Si un ralentissement de l’activité a déjà été perceptible sur le second semestre 2007, les chiffres de l’année passée n’en ressortent pas moins à des niveaux historiques. Selon une étude de l’Afic menée conjointement avec PriceWaterhouseCoopers, les montants investis ont crû de 24 % pour atteindre 12,6 milliards d’euros, marqués par des progressions respectives de 26 %, 24 %, 22 % et 35 % dans l’amorçage/création, le développement, la transmission (opérations inférieures à 100 millions d’euros) et les grandes opérations de LBO (supérieures à 100 millions d’euros).

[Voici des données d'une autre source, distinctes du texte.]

(* --------------------------------------------------------------------- *)
(** * A concrete backend and concrete stores                              *)
(* --------------------------------------------------------------------- *)

(** Tensors are flat vectors of integers: [tf.pack] concatenates,
    [tf.reduce_sum] adds up, [+] is pointwise.  Dictionaries yield their
    items in insertion order. *)
Module Example.

#[local] Instance toy_backend : Backend := {|
  Tensor := list Z;
  Value := Z;
  Source := nat;
  tf_convert_to_tensor v := [v];
  tf_pack l := concat l;
  tf_reduce_sum t := [foldr Z.add 0%Z t];
  tf_add a b := zip_with Z.add a b;
|}.

#[local] Instance toy_collaborators : Collaborators := {|
  _expected_logp s c qs := [Z.of_nat (c + size qs)];
  _parameterized_entropy_lower_bound s c ins := [Z.of_nat (10 * c + size ins)];
  _default_variational_model v :=
    Component.mk ("q_" +:+ Component.name v) None [] ∅ (Component._sampled v) ∅;
  uuid4_hex m := "0f1e2d3c4b5a69788796a5b4c3d2e1f0";
  items d := d;
  items_Permutation d := reflexivity d;
|}.

(** Components [A] (0), [B] (1, with random input [mean] supplied by
    [A]), two unowned variational components (2, 3) and a second
    component called [A] (4); no model yet. *)
Definition store0 : State :=
  mkState
    (list_to_map
       [(0, Component.mk "A" None [] ∅ [1%Z] ∅);
        (1, Component.mk "B" None ["mean"] {["mean" := 0]} [2%Z] ∅);
        (2, Component.mk "qA" None [] ∅ [3%Z] ∅);
        (3, Component.mk "qB" None [] ∅ [4%Z] ∅);
        (4, Component.mk "A" None [] ∅ [5%Z] ∅)])
    ∅.

(** The value a call returned, if it returned. *)
Definition returned {A} (o : outcome A) : option A :=
  match o with Ok a _ => Some a | _ => None end.

Definition raised {A} (o : outcome A) : option exn :=
  match o with Raise e _ => Some e | _ => None end.

(** The store a program leaves behind when run on [store0]. *)
Definition store_after {A} (prog : M A) : State :=
  match prog store0 with
  | Ok _ s | Raise _ s => s
  | Stuck => store0
  end.

Definition the_model (s : State) (self : mid) : JointModel.t :=
  default (JointModel.mk [] ∅ [] ∅ None ∅ ∅ "") (model_heap s !! self).

Definition the_component (s : State) (d : cid) : Component.t :=
  default (Component.mk "" None [] ∅ [] ∅) (comp_heap s !! d).

(** A new model (identity 0). *)
Definition store_new : State := store_after (__init__ (Some "jm")).

(** The model holding [A] and [B]. *)
Definition store_AB : State :=
  store_after (jm <- __init__ (Some "jm") ;; extend jm 0 ;;; extend jm 1).

(** The same, with [A] marginalized by [qA]. *)
Definition store_AB_qA : State :=
  store_after (jm <- __init__ (Some "jm") ;; extend jm 0 ;;; extend jm 1 ;;;
               marginalize jm 0 (Some 2)).

(** The same, with [B] marginalized by [qB] as well. *)
Definition store_AB_qA_qB : State :=
  store_after (jm <- __init__ (Some "jm") ;; extend jm 0 ;;; extend jm 1 ;;;
               marginalize jm 0 (Some 2) ;;; marginalize jm 1 (Some 3)).

(** The variational model (identity 1) of the latter, built. *)
Definition store_vm : State :=
  store_after (jm <- __init__ (Some "jm") ;; extend jm 0 ;;; extend jm 1 ;;;
               marginalize jm 0 (Some 2) ;;; marginalize jm 1 (Some 3) ;;;
               variational_model jm).

(** The variational model built after the first marginalization, a
    second marginalization registered afterwards. *)
Definition store_stale : State :=
  store_after (jm <- __init__ (Some "jm") ;; extend jm 0 ;;; extend jm 1 ;;;
               marginalize jm 0 (Some 2) ;;; variational_model jm ;;;
               marginalize jm 1 (Some 3)).

(** [A] marginalized by [B], a component the model owns. *)
Definition store_owned_q : State :=
  store_after (jm <- __init__ (Some "jm") ;; extend jm 0 ;;; extend jm 1 ;;;
               marginalize jm 0 (Some 1) ;;; marginalize jm 1 (Some 3)).

(** The model holding the two components called [A]. *)
Definition store_AA : State :=
  store_after (jm <- __init__ (Some "jm") ;; extend jm 0 ;;; extend jm 4).

Definition calls : list call :=
  [CallExtend 0; CallExtend 1; CallMarginalize 0 None; CallExtend 4;
   CallObserve 4 7%Z].

Definition store_built : State :=
  default store0 (run 0 calls store_new).

End Example.

(** A concrete runtime: the world is a counter of draws and the list of
    step numbers printed; [minimize] raises ValueError on the rate 0;
    a component with an even identity has one parameter, the others
    none. *)
Module ExampleRuntime.
Import Example.
#[local] Existing Instance toy_backend.
#[local] Existing Instance toy_collaborators.

#[local] Instance toy_runtime : Runtime := {|
  World := nat * list nat;
  Session := nat;
  Operation := nat;
  FeedDict := nat;
  Fetched := Z;
  Rate := Z;
  tf_neg t := Z.opp <$> t;
  AdamOptimizer_minimize rate loss w :=
    if decide (rate = 0%Z) then Failed ValueError w else Done 1 w;
  tf_initialize_all_variables w := Done 0 w;
  tf_add_check_numerics_ops w := Done 2 w;
  tf_Session w := Done 7 w;
  sess_run_op sess op fd w := Done tt w;
  sess_run sess t fd w := Done (foldr Z.add 0%Z t) w;
  call_sample_all_sources fn w := Done w.1 (S w.1, w.2);
  _optimized_params node sess fd s w :=
    Done (if decide (Nat.even node) then {["mean" := Z.of_nat node]} else ∅) w;
  print_exception e w := w;
  print_step i v w := (w.1, w.2 ++ [i]);
|}.

Definition world0 : World := (0, []).

(** The model of [store_AB_qA_qB], trained for two steps. *)
Definition trained : result (gmap string (gmap string Fetched)) :=
  train 0 2 1%Z false false world0 store_AB_qA_qB.

Definition trained_posterior : gmap string (gmap string Fetched) :=
  match trained with Returned r _ _ => r | _ => ∅ end.

Definition trained_world : World :=
  match trained with Returned _ w _ => w | _ => world0 end.

(** A new model extended by [A]. *)
Definition store_A : State :=
  store_after (jm <- __init__ (Some "jm") ;; extend jm 0).

(** [store_AB_qA] after a failed [_logp]. *)
Definition store_AB_qA_failed : State :=
  store_after (jm <- __init__ (Some "jm") ;; extend jm 0 ;;; extend jm 1 ;;;
               marginalize jm 0 (Some 2) ;;; _logp jm).

End ExampleRuntime.

(* ===================================================================== *)
(** * Properties                                                          *)
(* ===================================================================== *)

Section dict_facts.
Context {K V : Type} `{EqDecision K}.
Implicit Types (d : list (K * V)).

Lemma dict_get_set_eq k v d : Dict.get k (Dict.set k v d) = Some v.
Proof.
  induction d as [|[k' v'] d IH]; simpl.
  - by rewrite decide_True.
  - destruct (decide (k = k')) as [->|Hne]; simpl.
    + by rewrite decide_True.
    + by rewrite decide_False.
Qed.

Les désinvestissements ont progressé de 49 % à 5,7 milliards d’euros, dépassant le seuil des 1.000 opérations (1.093). Voies privilégiées en termes de sorties, la Bourse et la cession à des acteurs industriels ont représenté 31 % et 30 % des opérations. Les levées de fonds se sont maintenues à un niveau élevé et stable par rapport à 2006, avec 10 milliards d’euros collectés. 75 % des capitaux levés l’ont été via des FCPR et 1,2 milliard à travers des FCPI et FIP. Les compagnies d’assurance demeurent les principaux pourvoyeurs avec un apport de 2,1 milliards d’euros, devant les personnes physiques et les fonds de fonds qui poursuivent leur montée en puissance.